Let’s play a game of word association. When I say Ramadan,
what is the first word that comes to mind? If you’re like
most people, you probably said fasting, blessings, iftar,
taraweeh, or something else along those lines. You probably
didn’t say romance, sex, or marital satisfaction, but Ramadan
can be a very romantic time for couples. Yes, there is fasting and
abstinence and extra prayer and charity and early mornings and
late nights, but is that it? Is Ramadan only about self-restraint
and increased service, or is it also about refreshing and renewing
every aspect of our lives? My vote is for the latter. As Muslims,
our worship does not begin and end on Fridays. It does not begin
and end at certain pre-assigned times of the day. In our thoughts,
our interactions, our public and private deeds, we worship (or
choose not to worship) our Creator.
There is no time where we are more aware of this fact than in
Ramadan.So why not take advantage of this special time? Why
not use this holy month to strengthen the one relationship that
weighs so heavily on all others? Fasting increases awareness.

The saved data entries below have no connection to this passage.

(** * Watchdog coordination core of pgpool-II: a shallow embedding

    This development embeds the parts of [src/watchdog/watchdog.c] that
    decide the failover consensus, the quorum arithmetic, the split-brain
    tiebreaker, the election reply, the reply accounting of cluster
    commands, the expiry of failover proposals, the IPC authentication
    and the escalation entry points; the cluster service messages, the
    joining, initializing and voting states of the election, the failover
    commands and indications and their forwarding by a standby, and the
    packets on the wire; and proves properties of them.

    Conventions.
    - C [int] values are [Z]; [unsigned int] counters wrap modulo 2^32
      where the source increments them.
    - [WatchdogNode *] is a [node_ptr]: the local node or the i-th slot of
      [g_cluster.remoteNodes]; a possibly-NULL pointer is an [option].
    - [g_cluster] is the record [wd_cluster], threaded explicitly.
    - The file-level timer globals [g_timeout_sec] and [g_tm_set_time] are
      two more fields of that record.
    - Calls that leave the process (socket writes, forks, shared-memory
      flags) are appended to the [trace] field, in program order.
    - Values supplied by the operating system (the clock, fork results,
      reaped children, socket write results) are explicit arguments; one
      reading of the clock, [now], serves a whole call.
    - Signed counters are not wrapped: their overflow is undefined in C.
    - Logging ([ereport] below FATAL) and [sleep] are left out. *)

From stdpp Require Import prelude strings.
From Stdlib Require Import ZArith Lia Ascii.

Local Open Scope Z_scope.

(** ** Constants of watchdog.c and pool.h *)

Definition MAX_SECS_ESC_PROC_EXIT_WAIT : nat := 5.
Definition BEACON_MESSAGE_INTERVAL_SECONDS : Z := 10.
Definition MAX_SECS_WAIT_FOR_REPLY_FROM_NODE : Z := 5.
Definition FAILOVER_COMMAND_FINISH_TIMEOUT : Z := 15.

Definition WD_NO_MESSAGE : ascii := "000"%char.
Definition WD_ADD_NODE_MESSAGE : ascii := "A"%char.
Definition WD_REQ_INFO_MESSAGE : ascii := "B"%char.
Definition WD_DECLARE_COORDINATOR_MESSAGE : ascii := "C"%char.
Definition WD_DATA_MESSAGE : ascii := "D"%char.
Definition WD_ERROR_MESSAGE : ascii := "E"%char.
Definition WD_ACCEPT_MESSAGE : ascii := "G"%char.
Definition WD_INFO_MESSAGE : ascii := "I"%char.
Definition WD_JOIN_COORDINATOR_MESSAGE : ascii := "J"%char.
Definition WD_IAM_COORDINATOR_MESSAGE : ascii := "M"%char.
Definition WD_IAM_IN_NW_TROUBLE_MESSAGE : ascii := "N"%char.
Definition WD_QUORUM_IS_LOST : ascii := "Q"%char.
Definition WD_REJECT_MESSAGE : ascii := "R"%char.
Definition WD_STAND_FOR_COORDINATOR_MESSAGE : ascii := "S"%char.
Definition WD_REMOTE_FAILOVER_REQUEST : ascii := "V"%char.
Definition WD_INFORM_I_AM_GOING_DOWN : ascii := "X"%char.
Definition WD_ASK_FOR_POOL_CONFIG : ascii := "Y"%char.
Definition WD_POOL_CONFIG_DATA : ascii := "Z"%char.
Definition WD_CMD_REPLY_IN_DATA : ascii := "-"%char.
Definition WD_CLUSTER_SERVICE_MESSAGE : ascii := "#"%char.
Definition WD_FAILOVER_START : ascii := "F"%char.
Definition WD_FAILOVER_END : ascii := "H"%char.
Definition WD_FAILOVER_WAITING_FOR_CONSENSUS : ascii := "K"%char.

Definition CLUSTER_QUORUM_LOST : ascii := "L"%char.
Definition CLUSTER_QUORUM_FOUND : ascii := "F"%char.
Definition CLUSTER_IN_SPLIT_BRAIN : ascii := "B"%char.
Definition CLUSTER_NEEDS_ELECTION : ascii := "E"%char.
Definition CLUSTER_IAM_TRUE_MASTER : ascii := "M"%char.
Definition CLUSTER_IAM_NOT_TRUE_MASTER : ascii := "X"%char.
Definition CLUSTER_IAM_RESIGNING_FROM_MASTER : ascii := "R"%char.
Definition CLUSTER_NODE_INVALID_VERSION : ascii := "V"%char.

Definition REQ_DETAIL_SWITCHOVER : Z := 1.
Definition REQ_DETAIL_WATCHDOG : Z := 2.
Definition REQ_DETAIL_CONFIRMED : Z := 4.
Definition REQ_DETAIL_UPDATE : Z := 8.

(** ** Enumerations *)

Inductive WD_STATES :=
| WD_DEAD | WD_LOADING | WD_JOINING | WD_INITIALIZING | WD_COORDINATOR
| WD_PARTICIPATE_IN_ELECTION | WD_STAND_FOR_COORDINATOR | WD_STANDBY
| WD_LOST | WD_IN_NW_TROUBLE | WD_SHUTDOWN | WD_ADD_MESSAGE_SENT.

Inductive POOL_REQUEST_KIND :=
| NODE_UP_REQUEST | NODE_DOWN_REQUEST | NODE_RECOVERY_REQUEST
| CLOSE_IDLE_REQUEST | PROMOTE_NODE_REQUEST | NODE_QUARANTINE_REQUEST.

Inductive WDFailoverCMDResults :=
| FAILOVER_RES_ERROR | FAILOVER_RES_TRANSITION | FAILOVER_RES_PROCEED
| FAILOVER_RES_WILL_BE_DONE | FAILOVER_RES_NOT_ALLOWED
| FAILOVER_RES_INVALID_FUNCTION | FAILOVER_RES_MASTER_REJECTED
| FAILOVER_RES_BUILDING_CONSENSUS | FAILOVER_RES_CONSENSUS_MAY_FAIL
| FAILOVER_RES_NO_QUORUM | FAILOVER_RES_TIMEOUT.

Inductive WDNodeCommandState :=
| COMMAMD_STATE_INIT | COMMAND_STATE_SENT | COMMAND_STATE_REPLIED
| COMMAND_STATE_SEND_ERROR | COMMAND_STATE_DO_NOT_SEND.

Inductive WDCommandSource :=
| COMMAND_SOURCE_IPC | COMMAND_SOURCE_LOCAL | COMMAND_SOURCE_REMOTE
| COMMAND_SOURCE_INTERNAL.

Inductive WDCommandStatus :=
| COMMAND_EMPTY | COMMAND_IN_PROGRESS | COMMAND_FINISHED_TIMEOUT
| COMMAND_FINISHED_ALL_REPLIED | COMMAND_FINISHED_NODE_REJECTED
| COMMAND_FINISHED_SEND_FAILED.

Inductive IPC_CMD_PREOCESS_RES :=
| IPC_CMD_COMPLETE | IPC_CMD_PROCESSING | IPC_CMD_ERROR | IPC_CMD_OK
| IPC_CMD_TRY_AGAIN.

Inductive BACKEND_ROLE := ROLE_MASTER | ROLE_REPLICA | ROLE_PRIMARY | ROLE_STANDBY.

Inductive node_ptr := LocalNode | RemoteNode (i : nat).

#[global] Instance WD_STATES_eq_dec : EqDecision WD_STATES.
Proof. solve_decision. Defined.
#[global] Instance POOL_REQUEST_KIND_eq_dec : EqDecision POOL_REQUEST_KIND.
Proof. solve_decision. Defined.
#[global] Instance WDFailoverCMDResults_eq_dec : EqDecision WDFailoverCMDResults.
Proof. solve_decision. Defined.
#[global] Instance WDNodeCommandState_eq_dec : EqDecision WDNodeCommandState.
Proof. solve_decision. Defined.
#[global] Instance WDCommandStatus_eq_dec : EqDecision WDCommandStatus.
Proof. solve_decision. Defined.
#[global] Instance WDCommandSource_eq_dec : EqDecision WDCommandSource.
Proof. solve_decision. Defined.
#[global] Instance BACKEND_ROLE_eq_dec : EqDecision BACKEND_ROLE.
Proof. solve_decision. Defined.
#[global] Instance node_ptr_eq_dec : EqDecision node_ptr.
Proof. solve_decision. Defined.
#[global] Instance IPC_CMD_PREOCESS_RES_eq_dec : EqDecision IPC_CMD_PREOCESS_RES.
Proof. solve_decision. Defined.

(** ** Data *)

Record timeval := { tv_sec : Z; tv_usec : Z }.

(** The fields of [WatchdogNode] (watchdog.h) that watchdog.c reads or
    writes in the embedded functions.  [node_quorum_status] and
    [node_standby_nodes_count] are the C fields [quorum_status] and
    [standby_nodes_count] of the node. *)
Record WatchdogNode := {
  state : WD_STATES;
  wd_priority : Z;
  startup_time : timeval;
  current_state_time : timeval;
  escalated : bool;
  node_quorum_status : Z;
  node_standby_nodes_count : Z;
  delegate_ip : string
}.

It makes us think more about what we’re doing, what we’re
thinking, and what environments we put ourselves in. But how
often do we use that awareness to the benefit of our spouses?
Aside from holding our tongues and cooking a bigger-than-usual
breakfast, do we typically increase our focus on and interest in
our spouses? Do we think of them more, hug them harder, kiss
them longer? Do we assess our connections to them and what
we can do to make them stronger? Typically, the answer is no.
Because Ramadan is about restraint and restriction, right? It’s
about avoiding your spouse until after iftar and after taraweeh,
right? It’s about the struggle of internal reflection and external
service. Certainly all of this is true, but let’s not remove Allah’s
beautiful mercy from this month.
Let’s not miss a chance to reflect on our marriages and be of
service to our spouses. As kind and generous as our Prophet
(peace be upon him) was, he increased his efforts during
Ramadan. He increased his kindness. He increased his giving.
Do you think his wives were not the first recipients? His
peripheral relationships, with friends, community members, and
even opponents, were but extensions of the loving environment
he created at home. No one knew more than his wives how much
Ramadan opened his heart.
We should all want our spouses to hold a similar understanding.
Rather than avoid our spouses or think of them only after our
obligations are complete, we should seek them out in lawful
ways. We should read with them, recite with them, make
ourselves of service with them, go out of our way for them. The
benefits of such deeds would be magical and multiplied. What
better time to beseech Allah, to ask for clarity and resolution, to
ask for love and understanding—and to ask for passion! Don’t
be afraid to ask Allah to renew your attraction and yearning.
Those qualities are part of His mercy. They should be intact.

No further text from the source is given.